「女は黙ってろ」と言われて

JOCの森会長がした「女性が沢山入る会議は時間がかかる」の発言について、コラムニストの斎藤美奈子氏はつまりこれは「女は黙ってろ」と言ったに等しいと東京新聞で言っておられました。

いつもこの方の痛快で直球のコラムにはすーっと理解が整理されます。

女性は程度の差こそあれ、学年が上がり、年を重ねるにつけ、この手の抑圧にさらされてきました。

私なりにこの発言を聞いて浮かんだシーンは、頭まで筋肉の男の子たちが、ちゃらちゃらしていない(ときにブス扱いされる)女の子にやり込めされそうになった時、「うるせーな女のくせに」と言い放ち、周りの取り巻き男子ががーっと笑う構図、です。つまり女の子一人に対して多勢に無勢。

加えて、その多勢を見て周りの女の子達は「ああなると生きにくい」と感じて、それとなく多勢に入って生きるほうが楽と、生き方を微調整していきます。申し訳ないけれど、だんだんに生き方を微調整してきたのは特段能力に自信がない、この私もその一人です。多勢の構成要員も特別能力がありそうな人達ばかりではありませんけれどね。

ただ、以上は昭和40年代のシーンで、このような風潮は最近、低学年では少なくなってきているのでしょうね。でも、なくなってはいません、きっと。形勢が怪しくなると途端にこの多勢がむっくりとあらゆる社会活動の単位で「黙ってろ」を持ち出してくるのです。女ばかりではなく、今はすべての市民に対してそうです。
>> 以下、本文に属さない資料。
(* ===== verification/PaymentCalls.v ===== *)
(** * Histories of the payment module

    The calls that change the module's tables, with the module's own providers and any other that stays
    out of the books, in any order and with any failures of the database. The books stay sound over every
    history, and every step of one is a sequence of moves. At the end, what a failed call leaves: which
    calls undo everything, and of which units the others are made. *)
From S2P Require Import Prelude GoText Errors Tx Identifiers Database PaymentModels PaymentStore PaymentRules PaymentTills PaymentProviders PaymentService PaymentCredit PaymentMoves PaymentRefines PaymentFrames.

(** ** What else leaves the money alone *)

#[local] Hint Unfold AppendStoreCreditEntry InsertGiftCard DisableGiftCard_ ReplaceGiftCardCode_ AppendGiftCardEntry
  : payment_statements.

Section Aside.
Context {W : Type} `{!Outside W}.
Context (providers : Registry W) (Hq : all_quiet providers).
Abbreviation keeps_books := (keeps (@sy_books W)).
Abbreviation steps_all := (steps (@sy_books W) refines_all).
Abbreviation steps_one := (steps (@sy_books W) refines).

Lemma steps_single {A} (m : tx (Sys W) A) : steps_one m -> steps_all m.
Proof. apply steps_mono, refines_one. Qed.

Lemma steps_kept {A} (m : tx (Sys W) A) : keeps_books m -> steps_all m.
Proof. apply steps_keeps, refines_all_refl. Qed.

Lemma steps_checked {A} c (m : tx (Sys W) A) : steps_all m -> steps_all (tx_check c ≫= fun _ => m).
Proof. intros H. apply steps_before; [apply refines_all_refl|apply keeps_check|done]. Qed.

Lemma one_checked {A} c (m : tx (Sys W) A) : steps_one m -> steps_one (tx_check c ≫= fun _ => m).
Proof. intros H. apply steps_before; [apply refines_refl|apply keeps_check|done]. Qed.

Lemma one_ignored {A} (m : tx (Sys W) A) : steps_one m -> steps_one (ignore m).
Proof. intros H. apply steps_after; [done|]. intros a. apply keeps_ret. Qed.

Definition noted (b : Books) (reports : gmap string SessionReport) (answers : gmap string SessionAnswer) : Prop :=
  map_Forall (noted_report b) reports /\ map_Forall (noted_answer b) answers /\
  forall id, is_Some (bk_answers b !! id) -> is_Some (answers !! id).

(** A write of the reports or of the answers. *)
Lemma steps_note {A} name format a (f : moment -> Books -> answer (Books * A)) :
  (forall now b b' y, f now b = Rows (b', y) ->
    exists reports answers, noted b reports answers /\ b' = set_answers answers (set_reports reports b)) ->
  steps_one (put name format a f).
Proof.
  intros H. apply steps_put; [apply refines_refl|]. intros now b b' y E.
  destruct (H now b b' y E) as (r & an & (H1 & H2 & H3) & ->). intros _. right. by apply move_note.
Qed.

Lemma noted_same b : exists reports answers, noted b reports answers /\ b = set_answers answers (set_reports reports b).
Proof.
  exists (bk_reports b), (bk_answers b). split; [|by destruct b]. split_and!; [..|done]; intros id x Hx; by left.
Qed.

Lemma noted_put_report b r : (is_Some (bk_reports b !! sr_SessionID r) \/ is_Some (bk_sessions b !! sr_SessionID r)) ->
  exists reports answers, noted b reports answers /\
    set_reports (<[sr_SessionID r := r]> (bk_reports b)) b = set_answers answers (set_reports reports b).
Proof.
  intros H. exists (<[sr_SessionID r := r]> (bk_reports b)), (bk_answers b). split; [|done]. split_and!; [|intros id x Hx; by left|done].
  apply map_Forall_insert_2; [by right|]. intros id x Hx. by left.
Qed.

Lemma noted_put_answer b id a : noted_answer b id a ->
  exists reports answers, noted b reports answers /\
    set_answers (<[id := a]> (bk_answers b)) b = set_answers answers (set_reports reports b).
Proof.
  intros H. exists (bk_reports b), (<[id := a]> (bk_answers b)). split; [|by destruct b].
  split_and!; [intros i x Hx; by left|apply map_Forall_insert_2; [done|intros i x Hx; by left]|].
  intros i Hi. apply lookup_insert_is_Some'. by right.
Qed.

Lemma steps_RecordSessionReport id due : steps_one (RecordSessionReport id due).
Proof.
  apply steps_note. intros now b b' y E. destruct (bk_reports b !! id) eqn:Er; [injection E as <- _; apply noted_same|].
  destruct (bk_sessions b !! id) eqn:Es; [|done]. injection E as <- _.
  apply (noted_put_report b (mkSessionReport id _ _ _ _ _ _)). right. cbn. by rewrite Es.
Qed.

Lemma steps_RecordSessionReportAttempt id failure next : steps_one (RecordSessionReportAttempt id failure next).
Proof.
  apply steps_note. intros now b b' y E. destruct (bk_reports b !! id) as [r|] eqn:Er; [|injection E as <- _; apply noted_same].
  case_bool_decide; injection E as <- _; [|apply noted_same].
  apply (noted_put_report b (mkSessionReport id _ _ _ _ _ _)). left. cbn. by rewrite Er.
Qed.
だから、女性差別は女性に限られているから自分には関係ない、とほおっておくなかれ。「すべての女性差別の道は、あらゆる種類の差別に通ずる」です。

多勢に入れる権利があるのに、がーっと笑ってはいない男性もいます。少なくとも社会活動時においては。

荻上チキさん、武田砂鉄さん、山本太郎さん、中島武志さん、他多数。上げきれない。

もちろん女性も。大好きだった木内みどりさん、東京新聞の望月さん、議員さんにもいます。こちらも他多数。

皆さん頭は筋肉ではない方たちばかりです。

そもそも体育会、体育の時間が苦手な子供だった私。体育そのものが嫌いと、どうしても公に言いにくい空気もありました。心身ともに体育が得意、またはそういう気質が好きという方が好まれるのが日本の社会でした。

それ以外の科目はすべて大好き。体育が嫌いなら嫌いと言えて、自分で選べるような社会を諦めたくないですし、そういう社会を子供たちに渡したいです。

だから今度こそ「黙っていない」。